Первым поводом было отношение Советского Союза к Румынии и другим восточноевропейским странам: эти страны все еще находились под прямой оккупацией, а их богатства выкачивались всевозможными способами, чаще всего через смешанные общества, в которые русские почти ничего не вложили, кроме немецкого капитала, который они просто объявили своей военной добычей. Торговля с этими странами происходила не как повсюду в мире, а на основании специальных договоров, по которым советское правительство покупало по более низким, а продавало по более высоким ценам, чем на мировом рынке. Одна лишь Югославия составляла исключение из этого правила. Мы все это знали. А картина нищеты и сознание беспомощности и послушности румынских властей только усиливали наше негодование.
Больше всего нас оскорбляла надменность советских представителей. Я помню, как нас ужаснули презрительные слова советского коменданта в Яссах:
— Ах эти грязные румынские Яссы! И эти румынские мамалыжники!
И он повторил крылатые слова Эренбурга и Вышинского, направленные против взяточничества и воровства в Румынии:
— Это не народ, это профессия!
Яссы, особенно в ту мягкую зиму, были действительно грязной, запущенной балканской провинцией, красоту которой — холмы, сады, дома, расположенные террасами, — мог заметить только привычный глаз. Но мы-то знали, что советские провинциальные города выглядят не лучше, а даже хуже. Больше всего же нас раздражала эта самоуверенность «высшей расы» и великодержавная спесь. Предупредительное, полное уважения отношение к нам не только еще сильнее подчеркивало унижение румын, но и усиливало нашу гордость своей независимостью, заставляло рассуждать еще свободней.

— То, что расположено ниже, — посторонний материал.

(** * MIDI-to-CV converter (ATtiny85): shallow embedding of MIDI-CV-ATtiny85.ino

    The sketch keeps all of its state in global variables. It is modelled here
    as two records: the voice state ([Voice]: note bookkeeping, the two PWM
    compare registers OCR1A/OCR1B and the GATE/TRIGGER pins) and the running
    status state of the MIDI parser ([Decoder]).  The compile-time options
    (#define MIDI_CHAN, AMPLD_CV_MSG, MULTI_TRIG) become a [Config] record.
    Bytes and words are [Z]; a [uint8_t] store truncates modulo 256, a
    [uint32_t] subtraction wraps modulo 2^32.  The time sources [micros()] and
    [millis()] are sampled once per call into a [Clock]. *)

From Stdlib Require Import ZArith List Bool Ascii Lia.
Import ListNotations.
Open Scope Z_scope.

(** ** Configuration options *)

Record Config := mkConfig {
  MIDI_CHAN : Z;          (* 1..16 *)
  AMPLD_CV_MSG : ascii;   (* 'V', 'M' or 'B' *)
  MULTI_TRIG : bool }.

(** The configuration as the source ships it. *)
Definition cfg_src : Config := mkConfig 12 "V"%char false.

Definition MIDILONOTE : Z := 36.
Definition MIDIHINOTE : Z := 96.
Definition TRIGPULSE : Z := 1000.

(** Unsigned wrap-around of the C integer types. *)
Definition u8 (x : Z) : Z := x mod 256.
Definition u32 (x : Z) : Z := x mod 2 ^ 32.

(** ** Time sources *)

Record Clock := mkClock { micros : Z; millis : Z }.
(** X18.  A ballot belongs to a name, not to a connection.  After a vote
    under one name is accepted, a vote of any connection bound to the same
    room id, the voter itself included, is rejected as a duplicate when its
    name is the same once trimmed and lower-cased, whatever option in range
    it picks; under a name that differs after trimming and lower-casing, and
    whose key is new, it is accepted and the total has grown by two. *)
Theorem ballot_is_by_name isOpen1 isOpen2 ws1 ws2 vote1 vote2 st q
    s1 s2 index1 index2 key1 :
  let rid := roomId (metaOf st ws1) in
  let k := identity rid in
  let r := roomOf (rooms st) k in
  let p1 := get vote1 "payload" in
  let p2 := get vote2 "payload" in
  let len := length (entries (counts r)) in
  truthy rid = true → roomId (metaOf st ws2) = rid →
  question r = Some q →
  get vote1 "type" = Str "VOTE" → get vote2 "type" = Str "VOTE" →
  strictEquals (get p1 "questionId") (qid q) = true →
  strictEquals (get p2 "questionId") (qid q) = true →
  get p1 "optionIndex" = Num index1 → get p2 "optionIndex" = Num index2 →
  ltZero index1 || geLength index1 len = false →
  ltZero index2 || geLength index2 len = false →
  get p1 "name" = Str s1 → get p2 "name" = Str s2 → s1 ≠ "" → s2 ≠ "" →
  ballotKey rid (qid q) (Str s1) = inr key1 → key1 ∉ votedBy r →
  ∃ st1 sent1,
    onMessage isOpen1 ws1 (Some vote1) st = Completed st1 sent1
    ∧ (String_toLowerCase (String_trim s2) = String_toLowerCase (String_trim s1) →
       onMessage isOpen2 ws2 (Some vote2) st1
       = Completed st1 (safeSend isOpen2 ws2 (errorMsg Err.DuplicateVote)))
    ∧ (∀ key2, ballotKey rid (qid q) (Str s2) = inr key2 →
         key2 ≠ key1 → key2 ∉ votedBy r →
         ∃ st2 sent2,
           onMessage isOpen2 ws2 (Some vote2) st1 = Completed st2 sent2
           ∧ total (roomOf (rooms st2) k) = (total r + 2)%Z
           ∧ votedBy (roomOf (rooms st2) k) = {[key2]} ∪ ({[key1]} ∪ votedBy r)).
Proof.
  intros rid k r p1 p2 len Hm Hrid2 Hq Ht1 Ht2 Hqid1 Hqid2 Hi1 Hi2 Hr1 Hr2
         Hn1 Hn2 Hs1 Hs2 Hkey1 Hfresh1.
  apply orb_false_iff in Hr1 as [Hlt1 Hge1].
  assert (truthy (Str s1) = true) as Htn1
    by (simpl; by rewrite bool_decide_eq_false_2).
  assert (truthy (Str s2) = true) as Htn2
    by (simpl; by rewrite bool_decide_eq_false_2).
  set (r1 := Room (question r) (increment (counts r) index1) (total r + 1)
                  ({[key1]} ∪ votedBy r) (clients r)).
  set (st1 := State (<[k := r1]> (rooms st)) (metas st)).
  assert (Hmeta : roomId (metaOf st1 ws2) = rid) by done.
  assert (Hr1' : roomOf (rooms st1) k = r1).
  { unfold st1. simpl. by rewrite roomOf_insert, decide_True. }
  assert (Hsame1 : State (<[k := r1]> (rooms st1)) (metas st1) = st1).
  { unfold st1. simpl. by rewrite insert_insert_eq. }
  assert (Hp2 : truthy p2 = true).
  { apply (truthy_Obj _ "name"). fold p2. by rewrite Hn2. }
  assert (∃ sent1, onMessage isOpen1 ws1 (Some vote1) st = Completed st1 sent1)
    as [sent1 Hvote1].
  { eexists.
    apply (vote_accepted isOpen1 ws1 vote1 st q index1 key1); fold rid k r p1;
      try done; by rewrite Hn1. }
  clearbody st1. exists st1, sent1. split_and!; [done| |].
  - intros Hsame.
    rewrite onMessage_command;
      [|by rewrite Ht2|done|by rewrite Ht2|by rewrite Hmeta].
    rewrite Ht2. simpl. unfold onVote. fold p2. rewrite Hmeta. fold k.
    rewrite Hr1', Hsame1. simpl. rewrite Hq, Hqid2, Hi2. simpl.
    rewrite increment_length. fold len. rewrite Hr2, Hn2, Htn2. simpl.
    assert (ballotKey rid (qid q) (Str s2) = inr key1) as ->.
    { revert Hkey1. unfold ballotKey. destruct (ToString rid); [done|].
      destruct (ToString (qid q)); [done|]. by rewrite Hsame. }
    rewrite bool_decide_eq_true_2; [done|]. simpl.
    apply elem_of_union_l, elem_of_singleton. done.
  - intros key2 Hkey2 Hne Hfresh2. do 2 eexists. split.
    + apply (vote_accepted isOpen2 ws2 vote2 st1 q index2 key2);
        rewrite ?Hmeta; fold k; rewrite ?Hr1'; fold p2; try done.
      * by apply orb_false_iff in Hr2 as [? _].
      * simpl. rewrite increment_length. by apply orb_false_iff in Hr2 as [_ ?].
      * by rewrite Hn2.
      * by rewrite Hn2.
      * simpl. rewrite not_elem_of_union, not_elem_of_singleton. done.
    + rewrite Hmeta. fold k. rewrite Hr1'. simpl.
      rewrite roomOf_insert, decide_True by done. simpl. split; [lia|done].
Qed.
End Keys.
(** With a node that has a [scrollTo] method, the command is that method
    called with the target as [y]. *)
Lemma scrollTo_on_scrollTo_node (node : Utils.Node) (offset : Utils.ScrollOffset) :
  Utils.has_scrollTo node = true ->
  Utils.scrollTo (Some node) offset
  = Some (Utils.call_scrollTo (Utils.offset_x offset) (Utils.offset_y offset)
                              (Utils.animated offset)).
Proof. intros H. unfold Utils.scrollTo. rewrite H. reflexivity. Qed.

End ScrollFacts.

(* ===================================================================== *)
(** ** Facts about isEmpty *)
(* ===================================================================== *)

Section IsEmptyFacts.

Import Utils.

Lemma isEmpty_iterable (items : list JSValue) (flag : bool) :
  isEmpty (JSIterable items) flag = forallb (fun item => isEmpty item flag) items.
Proof.
  cbn [isEmpty]. induction items as [|item items IH]; [reflexivity|].
  cbn [forallb]. rewrite <- IH. destruct (isEmpty item flag); reflexivity.
Qed.

Lemma isEmpty_object (props : list (string * JSValue)) (flag : bool) :
  isEmpty (JSObject props) flag = forallb (fun p => isEmpty (snd p) flag) props.
Proof.
  cbn [isEmpty]. induction props as [|[k v] props IH]; [reflexivity|].
  cbn [forallb snd]. rewrite <- IH. destruct (isEmpty v flag); reflexivity.
Qed.

(** ** C9, as amended *)

(** C9: [isEmpty] classifies [null], [undefined] and a collection without
    members (an empty array, an empty object) as empty whatever the flag,
    and a collection is empty exactly when all its members are.  The empty
    string is empty exactly when [ignoreFalsyValues] is set.  A non-empty
    string, such as ["0"], is never empty, whatever the flag. *)
Theorem isEmpty_classification (flag : bool) :
  isEmpty JSNull flag = true /\
  isEmpty JSUndefined flag = true /\
  isEmpty (JSIterable []) flag = true /\
  isEmpty (JSObject []) flag = true /\
  (forall items : list JSValue,
      isEmpty (JSIterable items) flag
      = forallb (fun item => isEmpty item flag) items) /\
  (forall props : list (string * JSValue),
      isEmpty (JSObject props) flag
      = forallb (fun p => isEmpty (snd p) flag) props) /\
  isEmpty (JSString EmptyString) flag = flag /\
  (forall s : string, s <> EmptyString -> isEmpty (JSString s) flag = false) /\
  isEmpty (JSString "0") flag = false.
Proof.
  do 4 (split; [reflexivity|]).
  split; [intros items; apply isEmpty_iterable|].
  split; [intros props; apply isEmpty_object|].
  split; [destruct flag; reflexivity|].
  split; [|destruct flag; reflexivity].
  intros [|c s] Hs; [contradiction|]. destruct flag; reflexivity.
Qed.

(** C9 as first stated fails on the empty string, which is not empty
    under the default flag, and on ["0"], on which the flag has no
    influence. *)
Lemma isEmpty_empty_string_default_not_empty :
  isEmpty (JSString EmptyString) false = false /\
  isEmpty (JSString "0") true = isEmpty (JSString "0") false.
Proof. split; reflexivity. Qed.

End IsEmptyFacts.

(* ===================================================================== *)
(** ** Concrete runs *)
(* ===================================================================== *)

Section BurstRun.

Import BufferedState.

(** C4 on the sample burst with [delay = 50]: nothing is committed while
    the writes arrive, and the timer callback at 70 or later commits [20]. *)
Lemma buffered_burst_witness :
  run 50 (Write 0 (NewValue 1) :: burstRest) burstStart = Some burstEnd /\
  spaced 50 0 burstRest /\
  stateBufferRef (hook burstEnd) = 20 /\
  (forall (p s : list (Event Z unit)) (mp : Machine Z unit),
      Write 0 (NewValue 1) :: burstRest = p ++ s ->
      run 50 p burstStart = Some mp ->
      (commits mp = [] /\ state (hook mp) = 0) \/
      (commits mp = [20] /\ state (hook mp) = 20)) /\
  (timeouts burstRest = O ->
   commits burstEnd = [] /\
   forall t' : Z,
     20 + 50 <= t' ->
     exists m'' : Machine Z unit,
       run 50 [Timeout t'] burstEnd = Some m'' /\
       state (hook m'') = 20 /\
       commits m'' = [20]).
Proof.
  split; [reflexivity|].
  split; [cbn; lia|].
  exact (buffered_burst_commits_only_final 50 burstStart burstEnd 0
           (NewValue 1) burstRest eq_refl
           (conj (eq_refl : (10 ?= 0 + 50) = Lt)
                 (conj (eq_refl : (20 ?= 10 + 50) = Lt) I))).
Defined.

End BurstRun.

Section ConcreteRuns.


(** On that form the aggregate is [false], and the flag of [a] is written
    back. *)
Example validateForm_mountedForm :
  fst (validateForm tt mountedForm) = false /\
  option_map (fun p => valid (snd p))
    (getField (heap (snd (validateForm tt mountedForm)))
              (fields (buffered (snd (validateForm tt mountedForm)))) "a")
  = Some false.
Proof. split; reflexivity. Qed.

(** [validateField] on the same form: field [a] fails and its stored flag
    is [true], so there is one write and the flag becomes [false]; field
    [b] passes as stored, so nothing happens; [zip] is unknown. *)
Example validateField_mountedForm :
  effects (validateField tt "a" mountedForm)
  = effects mountedForm ++ [SetValidatorState] /\
  option_map (fun p => valid (snd p))
    (getField (heap (validateField tt "a" mountedForm))
              (fields (buffered (validateField tt "a" mountedForm))) "a")
  = Some false /\
  validateField tt "b" mountedForm = mountedForm /\
  effects (validateField tt "zip" mountedForm)
  = effects mountedForm ++ [ConsoleLog "Trying to validate non-existing field!"].
Proof. repeat split. Qed.

(** [resetValidations] after a failed [validateForm]: the flag of [a],
    [false] after the validation, is [true] again although its predicate
    still fails. *)
Example resetValidations_mountedForm :
  let validated := snd (validateForm tt mountedForm) in
  option_map (fun p => (valid (snd p), validateCallback (snd p) tt))
    (getField (heap validated) (fields (buffered validated)) "a")
  = Some (false, false) /\
  option_map (fun p => (valid (snd p), validateCallback (snd p) tt))
    (getField (heap (resetValidations validated))
              (fields (buffered (resetValidations validated))) "a")
  = Some (true, false).
Proof. split; reflexivity. Qed.

(** C7 on a form whose first commit has not happened yet. *)
Lemma validateForm_not_ready_witness :
  ready (validatorState mountingForm) = false /\
  validateForm tt mountingForm = (false, mountingForm).
Proof.
  split; [reflexivity|].
  exact (validateForm_not_ready tt mountingForm eq_refl).
Defined.

(** C10, as amended, on a form where field [a] is committed and field [c]
    has been added since: a timeout is pending, the buffered state holds
    [c] and the committed one does not.  Both predicates pass and both
    flags are [true], so [validateForm] changes no flag; it writes all the
    same, and [c] is gone from the buffered state. *)
Lemma validateForm_snapshot_witness :
  ready (validatorState withBufferedField) = true /\
  BufferedState.commitTimeoutRef (hook withBufferedField) = Some 100 /\
  getField (heap withBufferedField) (fields (buffered withBufferedField)) "c"
  = Some (1%nat, mkField true 0 (measuresAt 0) passing) /\
  getField (heap withBufferedField) (fields (validatorState withBufferedField)) "c"
  = None /\
  fields (buffered withBufferedField) <> fields (validatorState withBufferedField) /\
  heap (snd (validateForm tt withBufferedField)) = heap withBufferedField /\
  effects (snd (validateForm tt withBufferedField))
  = effects withBufferedField ++ [SetValidatorState] /\
  buffered (snd (validateForm tt withBufferedField))
  = validatorState withBufferedField /\
  validatorState (snd (validateForm tt withBufferedField))
  = validatorState withBufferedField /\
  validOnly (heap withBufferedField)
            (heap (snd (validateForm tt withBufferedField))) /\
  (forall name : string,
      getField (heap withBufferedField)
               (fields (validatorState withBufferedField)) name = None ->
      getField (heap (snd (validateForm tt withBufferedField)))
               (fields (buffered (snd (validateForm tt withBufferedField)))) name
      = None).
Proof.
  split; [reflexivity|]. split; [reflexivity|]. split; [reflexivity|].
  split; [reflexivity|]. split; [discriminate|]. split; [reflexivity|].
  exact (validateForm_overwrites_buffer_with_committed_snapshot
           tt withBufferedField eq_refl).
Defined.



(** *** validateForm and writes that are still buffered *)

(** C10 as first stated fails here.  The offset update was issued through
    the buffered setter and was not committed when [validateForm] ran (a timeout is pending, the offset of
    the last commit was [0]), and yet the state committed after
    [validateForm] carries it: the record is shared, and the update was
    made in place. *)
Lemma buffered_offset_update_survives_validateForm :
  ready (validatorState offsetBuffered) = true /\
  effects offsetBuffered = effects oneField ++ [SetValidatorState] /\
  BufferedState.commitTimeoutRef (hook offsetBuffered) = Some 100 /\
  option_map (fun p => yOffset (snd p))
    (getField (heap oneField) (fields (validatorState oneField)) "a") = Some 0 /\
  exists w : World unit,
    performAll false [DoValidateForm tt; DoTick 100; DoTimerFires] offsetBuffered
    = Some w /\
    option_map (fun p => yOffset (snd p))
      (getField (heap w) (fields (validatorState w)) "a") = Some 120.
Proof.
  do 4 (split; [reflexivity|]).
  eexists. split; reflexivity.
Qed.

(** A field added in the window before [validateForm] is dropped, and the
    aggregate does not see its failing predicate. *)
Example field_added_before_validateForm_is_dropped :
  exists w : World unit,
    performAll false [DoAddField "b" true failing (measuresAt 0)] oneField
    = Some w /\
    (exists x, getField (heap w) (fields (buffered w)) "b" = Some x) /\
    fst (validateForm tt w) = true /\
    getField (heap (snd (validateForm tt w)))
             (fields (buffered (snd (validateForm tt w)))) "b" = None.
Proof.
  eexists. split; [reflexivity|]. split; [eexists; reflexivity|].
  split; reflexivity.
Qed.
(** A Go pair [(value, error)]. *)
Inductive res (A : Type) :=
| Ok (a : A)
| Fail (e : error).
Arguments Ok {A} a.
Arguments Fail {A} e.

Definition wrap_res {A} (msg : string) (r : res A) : res A :=
  match r with
  | Ok a => Ok a
  | Fail e => Fail (EWrap msg e)
  end.

(** ** Programs: sequences of atomic operations on a shared world *)

(** A handler or a goroutine is a tree of atomic operations: one SQL statement,
    one remote call, one access to a mutex-protected field. The tree lets the
    same definition be run on its own ([run]) and interleaved with others
    ([pool_step]). *)
Inductive Prog (W A : Type) : Type :=
| Ret (a : A)
| Atom (B : Type) (op : W -> B * W) (k : B -> Prog W A).
Arguments Ret {W A} a.
Arguments Atom {W A B} op k.

Fixpoint bind {W A B} (p : Prog W A) (f : A -> Prog W B) : Prog W B :=
  match p with
  | Ret a => f a
  | Atom op k => Atom op (fun b => bind (k b) f)
  end.

(** [let! x := p in q] sequences; [let? x := p catch e => h in q] is the Go
    idiom [x, err := p; if err != nil { h }]; [if_err e := p then h else q] is
    [if err := p; err != nil { h }] for a call that returns only an error. *)
Notation "'let!' x := p 'in' q" := (bind p (fun x => q))
  (at level 10, x pattern, p at level 99, q at level 200) : prog_scope.
Notation "'let?' x := p 'catch' e => h 'in' q" :=
  (bind p (fun r => match r with Fail e => h | Ok x => q end))
  (at level 10, x name, p at level 99, e name, h at level 200, q at level 200) : prog_scope.
Notation "'if_err' e := p 'then' h 'else' q" :=
  (bind p (fun r => match r with Some e => h | None => q end))
  (at level 10, e name, p at level 99, h at level 200, q at level 200) : prog_scope.
Notation "p ;;; q" := (bind p (fun _ => q))
  (at level 100, q at level 200, right associativity) : prog_scope.
Open Scope prog_scope.

Definition atom {W A} (op : W -> A * W) : Prog W A := Atom op Ret.

(** Running a program alone. *)
Fixpoint run {W A} (p : Prog W A) (w : W) : A * W :=
  match p with
  | Ret a => (a, w)
  | Atom op k => let '(b, w') := op w in run (k b) w'
  end.

(** A critical section: the operations of [p] with nothing in between. *)
Definition atomically {W A} (p : Prog W A) : Prog W A := atom (run p).

Lemma run_bind {W A B} (p : Prog W A) (f : A -> Prog W B) w :
  run (bind p f) w = let '(a, w') := run p w in run (f a) w'.
Proof.
  revert w. induction p as [a|C op k IH]; intros w; simpl; [done|].
  destruct (op w) as [c w']. apply IH.
Qed.

Lemma run_atom {W A} (op : W -> A * W) w : run (atom op) w = op w.
Proof. unfold atom. simpl. by destruct (op w). Qed.

Lemma run_atomically {W A} (p : Prog W A) w : run (atomically p) w = run p w.
Proof. apply run_atom. Qed.

Lemma bind_assoc {W A B C} (p : Prog W A) (f : A -> Prog W B) (g : B -> Prog W C) w :
  run (bind (bind p f) g) w = run (bind p (fun a => bind (f a) g)) w.
Proof.
  rewrite !run_bind. destruct (run p w) as [a w']. rewrite ?run_bind. done.
Qed.

(** A program over one half of a pair of states. *)
Fixpoint on_fst {V W A} (p : Prog V A) : Prog (V * W) A :=
  match p with
  | Ret a => Ret a
  | Atom op k => Atom (fun s => ((op s.1).1, ((op s.1).2, s.2))) (fun b => on_fst (k b))
  end.

Fixpoint on_snd {V W A} (p : Prog W A) : Prog (V * W) A :=
  match p with
  | Ret a => Ret a
  | Atom op k => Atom (fun s => ((op s.2).1, (s.1, (op s.2).2))) (fun b => on_snd (k b))
  end.

Lemma run_on_fst {V W A} (p : Prog V A) (v : V) (w : W) :
  run (on_fst p) (v, w) = ((run p v).1, ((run p v).2, w)).
Proof.
  revert v. induction p as [a|B op k IH]; intros v; simpl; [done|].
  rewrite IH. by destruct (op v).
Qed.

Lemma run_on_snd {V W A} (p : Prog W A) (v : V) (w : W) :
  run (on_snd p) (v, w) = ((run p w).1, (v, (run p w).2)).
Proof.
  revert w. induction p as [a|B op k IH]; intros w; simpl; [done|].
  rewrite IH. by destruct (op w).
Qed.

(** ** Weakest preconditions of a sequential run *)

Definition wp {W A} (p : Prog W A) (Q : A -> W -> Prop) (w : W) : Prop :=
  Q (run p w).1 (run p w).2.

Lemma wp_ret {W A} (a : A) Q (w : W) : Q a w -> wp (Ret a) Q w.
Proof. done. Qed.

Lemma wp_bind {W A B} (p : Prog W A) (f : A -> Prog W B) Q w :
  wp p (fun a w' => wp (f a) Q w') w -> wp (bind p f) Q w.
Proof. unfold wp. rewrite run_bind. by destruct (run p w). Qed.

Lemma wp_atom {W A} (op : W -> A * W) Q w :
  Q (op w).1 (op w).2 -> wp (atom op) Q w.
Proof. unfold wp. by rewrite run_atom. Qed.

Lemma wp_mono {W A} (p : Prog W A) (Q Q' : A -> W -> Prop) w :
  wp p Q w -> (forall a w', Q a w' -> Q' a w') -> wp p Q' w.
Proof. unfold wp. auto. Qed.

Lemma wp_run {W A} (p : Prog W A) (Q : A -> W -> Prop) w :
  wp p Q w -> forall a w', run p w = (a, w') -> Q a w'.
Proof. unfold wp. intros H a w' E. by rewrite E in H. Qed.

Lemma wp_on_fst {V W A} (p : Prog V A) (Q : A -> V * W -> Prop) v w :
  wp p (fun a v' => Q a (v', w)) v -> wp (on_fst p) Q (v, w).
Proof. unfold wp. by rewrite run_on_fst. Qed.

Lemma wp_on_snd {V W A} (p : Prog W A) (Q : A -> V * W -> Prop) v w :
  wp p (fun a w' => Q a (v, w')) w -> wp (on_snd p) Q (v, w).
Proof. unfold wp. by rewrite run_on_snd. Qed.

(** ** Invariants and guarantees of every atomic operation *)

(** [safe I G Q p]: from any state satisfying [I], whatever the other threads
    left there, each atomic operation of [p] keeps [I] and makes a step of [G];
    the values it returns are the ones such states can give, and [p] returns
    only values satisfying [Q]. *)
Fixpoint safe {W A} (I : W -> Prop) (G : W -> W -> Prop) (Q : A -> Prop) (p : Prog W A) : Prop :=
  match p with
  | Ret a => Q a
  | Atom op k => forall w, I w -> I (op w).2 /\ G w (op w).2 /\ safe I G Q (k (op w).1)
  end.

Definition any {A} (_ : A) : Prop := True.

Section Safe.
Context {W : Type} (I : W -> Prop) (G : W -> W -> Prop).

Lemma safe_ret {A} (Q : A -> Prop) (a : A) : Q a -> safe I G Q (Ret a).
Proof. done. Qed.

Lemma safe_any {A} (a : A) : safe I G any (Ret a).
Proof. done. Qed.

Lemma safe_mono {A} (Q Q' : A -> Prop) (p : Prog W A) :
  safe I G Q p -> (forall a, Q a -> Q' a) -> safe I G Q' p.
Proof.
  intros Hp HQ. induction p as [a|B op k IH]; simpl in *; [auto|].
  intros w Hw. destruct (Hp w Hw) as (?&?&?). auto.
Qed.

Lemma safe_bind {A B} (Q : A -> Prop) (R : B -> Prop) (p : Prog W A) (f : A -> Prog W B) :
  safe I G Q p -> (forall a, Q a -> safe I G R (f a)) -> safe I G R (bind p f).
Proof.
  intros Hp Hf. induction p as [a|C op k IH]; simpl in *; [auto|].
  intros w Hw. destruct (Hp w Hw) as (?&?&?). auto.
Qed.

Lemma safe_atom {A} (Q : A -> Prop) (op : W -> A * W) :
  (forall w, I w -> I (op w).2 /\ G w (op w).2 /\ Q (op w).1) -> safe I G Q (atom op).
Proof. done. Qed.

(** The returned value of a call does not matter to what follows. *)
Lemma safe_bind_any {A B} (R : B -> Prop) (p : Prog W A) (f : A -> Prog W B) :
  safe I G any p -> (forall a, safe I G R (f a)) -> safe I G R (bind p f).
Proof. intros Hp Hf. by apply (safe_bind any). Qed.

Мы уже принимали как должное, что такие отношения и взгляды «возможны и при социализме», потому что «такие уж русские» — отсталые, в течение долгого времени изолированные от остального мира, с уже угасшими революционными традициями.
Несколько часов мы проскучали в Яссах, пока не прибыл советский поезд с правительственным вагоном для нас, сопровождаемым, конечно, неизбежным капитаном Козовским, специалистом по югославским делам в советских органах госбезопасности. Но он теперь был менее непосредственным и не таким веселым — конечно, не только потому, что перед ним были министры и генералы. Какая-то неощутимая, необъяснимо холодная официальность появилась в отношениях между нами и советскими «товарищами».
Мы не скупились на саркастические замечания в адрес вагона, в котором мы ехали и который того заслуживал, несмотря на комфорт, прекрасное питание и услужливость персонала. Нас смешили громадные медные ручки, старинная перегруженность украшениями и клозет, настолько высокий, что свисали ноги. Так ли и надо ли вообще подчеркивать величие державы и государственную мощь? Но парадоксальнее всего было то, что в этом вагоне, помпезном, как в царское время, проводник в своем купе держал в клетке кур. Плохо оплачиваемый и бедно одетый, он плакался:
— Что хотите, товарищи, рабочий человек должен изворачиваться как может — семья большая, жить трудно.
Хоть и югославские железные дороги не могли похвалиться точностью, здесь никто не волновался из-за многочасового опоздания. «Доедем», — спокойно отвечал кто-нибудь из служащих.
Россия как бы подтверждала неизменность своей человеческой и национальной души — всем своим существом она сопротивлялась суете индустриализации и всесилию администрации.
Украина и Россия, заваленные снегом до крыш, все еще представляли собой картину военного опустошения и ужаса — сгоревшие станции, бараки, женщины в платках и валенках, расчищающие пути, кипяток и кусок черного хлеба.